▶ _PROVIDED RECORDS_:
(* ===== verification/GoUtf8.v ===== *)
(** * Bytes, runes and UTF-8

    What the sources use of Go's [unicode/utf8], [unicode] and the rune loops
    of [strings].  A Go string is a byte sequence; it is modelled by Rocq's
    [string] (a list of 8-bit characters) and, where the code works on
    [[]byte], by a [list Z] of byte values. *)
From stdpp Require Import base gmap strings list option.
From Stdlib Require Import ZArith Lia Ascii.
From S2P Require Import Prelude.
Open Scope Z_scope.

(** ** Bytes of a string *)

Definition byte_of_ascii (c : ascii) : Z := Z.of_N (N_of_ascii c).
Definition ascii_of_byte (b : Z) : ascii := ascii_of_N (Z.to_N b).

Fixpoint bytes_of_string (s : string) : list Z :=
  match s with
  | EmptyString => []
  | String c s' => byte_of_ascii c :: bytes_of_string s'
  end.

Fixpoint string_of_bytes (b : list Z) : string :=
  match b with
  | [] => EmptyString
  | x :: b' => String (ascii_of_byte x) (string_of_bytes b')
  end.

Definition is_byte (b : Z) : Prop := 0 <= b < 256.

Lemma byte_of_ascii_range c : is_byte (byte_of_ascii c).
Proof. unfold is_byte, byte_of_ascii. pose proof (N_ascii_bounded c). lia. Qed.

Lemma ascii_of_byte_of_ascii c : ascii_of_byte (byte_of_ascii c) = c.
Proof. unfold ascii_of_byte, byte_of_ascii. by rewrite N2Z.id, ascii_N_embedding. Qed.

Lemma byte_of_ascii_of_byte b : is_byte b -> byte_of_ascii (ascii_of_byte b) = b.
Proof.
  unfold is_byte, byte_of_ascii, ascii_of_byte. intros Hb.
  rewrite N_ascii_embedding by lia. lia.
Qed.

Lemma string_of_bytes_of_string s : string_of_bytes (bytes_of_string s) = s.
Proof. induction s; simpl; [done|]. by rewrite ascii_of_byte_of_ascii, IHs. Qed.

Lemma bytes_of_string_of_bytes b :
  Forall is_byte b -> bytes_of_string (string_of_bytes b) = b.
Proof. induction 1; simpl; [done|]. by rewrite byte_of_ascii_of_byte, IHForall. Qed.

Lemma bytes_of_string_range s : Forall is_byte (bytes_of_string s).
Proof. induction s; simpl; constructor; auto using byte_of_ascii_range. Qed.

Lemma bytes_of_string_app s t :
  bytes_of_string (s +:+ t) = bytes_of_string s ++ bytes_of_string t.
Proof. induction s; simpl; by f_equal. Qed.

Lemma length_bytes_of_string s : length (bytes_of_string s) = String.length s.
Proof. induction s; simpl; by f_equal. Qed.

#[global] Instance bytes_of_string_inj : Inj (=) (=) bytes_of_string.
Proof.
  intros s t H. rewrite <- (string_of_bytes_of_string s), H.
  apply string_of_bytes_of_string.
Qed.

(** ** unicode/utf8 *)

Definition RuneError : Z := 0xFFFD.
Definition RuneSelf : Z := 0x80.
Definition MaxRune : Z := 0x10FFFF.
Definition UTFMax : nat := 4.

Definition in_range (lo hi b : Z) : bool := (lo <=? b) && (b <=? hi).
Definition is_cont (b : Z) : bool := in_range 0x80 0xBF b.

(** The number of bytes a leading byte announces and the range its second
    byte must lie in: Go's [first] and [acceptRanges] tables.  [None] marks a
    byte that cannot start a sequence. *)
Definition utf8_lead (b : Z) : option (nat * Z * Z) :=
  if b <? 0x80 then Some (1%nat, 0x80, 0xBF)
  else if in_range 0xC2 0xDF b then Some (2%nat, 0x80, 0xBF)
  else if b =? 0xE0 then Some (3%nat, 0xA0, 0xBF)
  else if in_range 0xE1 0xEC b then Some (3%nat, 0x80, 0xBF)
  else if b =? 0xED then Some (3%nat, 0x80, 0x9F)
  else if in_range 0xEE 0xEF b then Some (3%nat, 0x80, 0xBF)
  else if b =? 0xF0 then Some (4%nat, 0x90, 0xBF)
  else if in_range 0xF1 0xF3 b then Some (4%nat, 0x80, 0xBF)
  else if b =? 0xF4 then Some (4%nat, 0x80, 0x8F)
  else None.

(** [utf8.DecodeRune]: the first rune and its width; [(RuneError, 0)] on an
    empty input and [(RuneError, 1)] on an invalid encoding. *)
Definition DecodeRune (p : list Z) : Z * nat :=
  match p with
  | [] => (RuneError, 0%nat)
  | b0 :: p1 =>
    match utf8_lead b0 with
    | None => (RuneError, 1%nat)
    | Some (n, lo, hi) =>
      match n, p1 with
      | 1%nat, _ => (b0, 1%nat)
      | 2%nat, b1 :: _ =>
        if in_range lo hi b1
        then (Z.lor (Z.shiftl (Z.land b0 0x1F) 6) (Z.land b1 0x3F), 2%nat)
        else (RuneError, 1%nat)
      | 3%nat, b1 :: b2 :: _ =>
        if in_range lo hi b1 && is_cont b2
        then (Z.lor (Z.shiftl (Z.land b0 0x0F) 12)
                (Z.lor (Z.shiftl (Z.land b1 0x3F) 6) (Z.land b2 0x3F)), 3%nat)
        else (RuneError, 1%nat)
      | 4%nat, b1 :: b2 :: b3 :: _ =>
        if in_range lo hi b1 && is_cont b2 && is_cont b3
        then (Z.lor (Z.shiftl (Z.land b0 0x07) 18)
                (Z.lor (Z.shiftl (Z.land b1 0x3F) 12)
                  (Z.lor (Z.shiftl (Z.land b2 0x3F) 6) (Z.land b3 0x3F))), 4%nat)
        else (RuneError, 1%nat)
      | _, _ => (RuneError, 1%nat)
      end
    end
  end.

(** [utf8.FullRune]: whether the bytes begin with a full encoding of a rune;
    an invalid encoding counts as full. *)
Definition FullRune (p : list Z) : bool :=
  match p with
  | [] => false
  | b0 :: p1 =>
    match utf8_lead b0 with
    | None => true
    | Some (n, lo, hi) =>
      if (n <=? length p)%nat then true
      else match p1 with
           | [] => false
           | b1 :: p2 =>
             if negb (in_range lo hi b1) then true
             else match p2 with
                  | [] => false
                  | b2 :: _ => negb (is_cont b2)
                  end
           end
    end
  end.

(** [utf8.AppendRune(nil, r)]: surrogates and values out of range are written
    as [RuneError]. *)
Definition EncodeRune (r : Z) : list Z :=
  let cont s := Z.lor 0x80 (Z.land (Z.shiftr r s) 0x3F) in
  if (0 <=? r) && (r <=? 0x7F) then [r]
  else if (0 <=? r) && (r <=? 0x7FF) then [Z.lor 0xC0 (Z.shiftr r 6); cont 0]
  else if (r <? 0) || (MaxRune <? r) || in_range 0xD800 0xDFFF r then [0xEF; 0xBF; 0xBD]
  else if r <=? 0xFFFF then [Z.lor 0xE0 (Z.shiftr r 12); cont 6; cont 0]
  else [Z.lor 0xF0 (Z.shiftr r 18); cont 12; cont 6; cont 0].

(** The runes of a byte string, as [for _, r := range s] yields them: an
    invalid byte yields [RuneError] and is passed over alone.  [skip] counts
    the bytes of the current rune still to pass. *)
Fixpoint runes_skip (skip : nat) (b : list Z) : list Z :=
  match b with
  | [] => []
  | _ :: b' =>
    match skip with
    | S k => runes_skip k b'
    | O => let '(r, w) := DecodeRune b in r :: runes_skip (w - 1) b'
    end
  end.
Definition runes (b : list Z) : list Z := runes_skip 0 b.
Definition encode_runes (l : list Z) : list Z := concat (map EncodeRune l).

(** [utf8.Valid]. *)
Fixpoint valid_utf8 (skip : nat) (b : list Z) : bool :=
  match b with
  | [] => true
  | _ :: b' =>
    match skip with
    | S k => valid_utf8 k b'
    | O => let '(r, w) := DecodeRune b in
           negb ((r =? RuneError) && (w <=? 1)%nat) && valid_utf8 (w - 1) b'
    end
  end.
Definition utf8_Valid (b : list Z) : bool := valid_utf8 0 b.

(** ** unicode

    The tables of package [unicode] for code points outside ASCII are data the
    model does not reproduce: they are a parameter.  On ASCII the functions
    below are exact. *)
Class UnicodeTables := {
  uni_lower : Z -> Z;
  uni_upper : Z -> Z;
  uni_letter : Z -> bool;
  uni_digit : Z -> bool;
  uni_format : Z -> bool;     (* category Cf *)
  uni_print : Z -> bool;      (* unicode.IsPrint outside ASCII *)
  uni_fold_eq : Z -> Z -> bool; (* same SimpleFold orbit, not both ASCII *)
}.

(** The tables restricted to ASCII, for evaluating the model on examples. *)
Definition ascii_tables : UnicodeTables := {|
  uni_lower r := r; uni_upper r := r; uni_letter _ := false; uni_digit _ := false; uni_print _ := false;
  uni_format r := (r =? 0xAD) || in_range 0x200B 0x200F r || (r =? 0xFEFF);
  uni_fold_eq a b := a =? b
|}.

Definition is_upper_ascii (r : Z) : bool := in_range 65 90 r.
Definition is_lower_ascii (r : Z) : bool := in_range 97 122 r.
Definition is_digit_ascii (r : Z) : bool := in_range 48 57 r.

Section unicode.
Context `{UnicodeTables}.

(** [unicode.ToLower], [unicode.ToUpper], [unicode.IsLetter], [unicode.IsDigit]. *)
Definition unicode_ToLower (r : Z) : Z :=
  if r <? RuneSelf then (if is_upper_ascii r then r + 32 else r) else uni_lower r.
Definition unicode_ToUpper (r : Z) : Z :=
  if r <? RuneSelf then (if is_lower_ascii r then r - 32 else r) else uni_upper r.
Definition unicode_IsLetter (r : Z) : bool :=
  if r <? RuneSelf then is_upper_ascii r || is_lower_ascii r else uni_letter r.
Definition unicode_IsDigit (r : Z) : bool :=
  if r <? RuneSelf then is_digit_ascii r else uni_digit r.

(** The comparison of two runes in [strings.EqualFold]. *)
Definition rune_fold_eq (a b : Z) : bool :=
  (a =? b) ||
  (if (a <? RuneSelf) && (b <? RuneSelf)
   then unicode_ToLower a =? unicode_ToLower b
   else uni_fold_eq a b).
End unicode.

(** [unicode.IsSpace]. *)
Definition unicode_IsSpace (r : Z) : bool :=
  in_range 9 13 r || (r =? 32) || (r =? 0x85) || (r =? 0xA0) || (r =? 0x1680)
  || in_range 0x2000 0x200A r || (r =? 0x2028) || (r =? 0x2029) || (r =? 0x202F)
  || (r =? 0x205F) || (r =? 0x3000).

(** ** Facts *)

Lemma DecodeRune_ascii b0 p : 0 <= b0 < 0x80 -> DecodeRune (b0 :: p) = (b0, 1%nat).
Proof. intros Hb. simpl. unfold utf8_lead. by rewrite (proj2 (Z.ltb_lt _ _)) by lia. Qed.

Lemma utf8_lead_width b n lo hi : utf8_lead b = Some (n, lo, hi) -> (1 <= n <= 4)%nat.
Proof. unfold utf8_lead. split_code; lia. Qed.

Lemma DecodeRune_width b0 p :
  let w := snd (DecodeRune (b0 :: p)) in
  (1 <= w <= 4)%nat /\ (w <= length (b0 :: p))%nat.
Proof. simpl. split_code; simpl; lia. Qed.

Lemma runes_ascii_cons b0 p : 0 <= b0 < 0x80 -> runes (b0 :: p) = b0 :: runes p.
Proof. intros Hb. unfold runes. cbn [runes_skip]. by rewrite DecodeRune_ascii. Qed.

Lemma runes_ascii p : Forall (fun b => 0 <= b < 0x80) p -> runes p = p.
Proof. induction 1; [done|]. rewrite runes_ascii_cons by done. by f_equal. Qed.

Lemma EncodeRune_ascii r : 0 <= r < 0x80 -> EncodeRune r = [r].
Proof.
  intros Hr. unfold EncodeRune.
  by rewrite (proj2 (Z.leb_le 0 r)), (proj2 (Z.leb_le r 0x7F)) by lia.
Qed.

Lemma EncodeRune_nonempty r : EncodeRune r <> [].
Proof. unfold EncodeRune. split_code; done. Qed.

▶ _WHAT IS EXPECTED_: Give only the lines from the one holding "What the sources" through the one holding "[string] (a list", each restated exactly as it appears above.

▶ _RESULT_:
    What the sources use of Go's [unicode/utf8], [unicode] and the rune loops
    of [strings].  A Go string is a byte sequence; it is modelled by Rocq's
    [string] (a list of 8-bit characters) and, where the code works on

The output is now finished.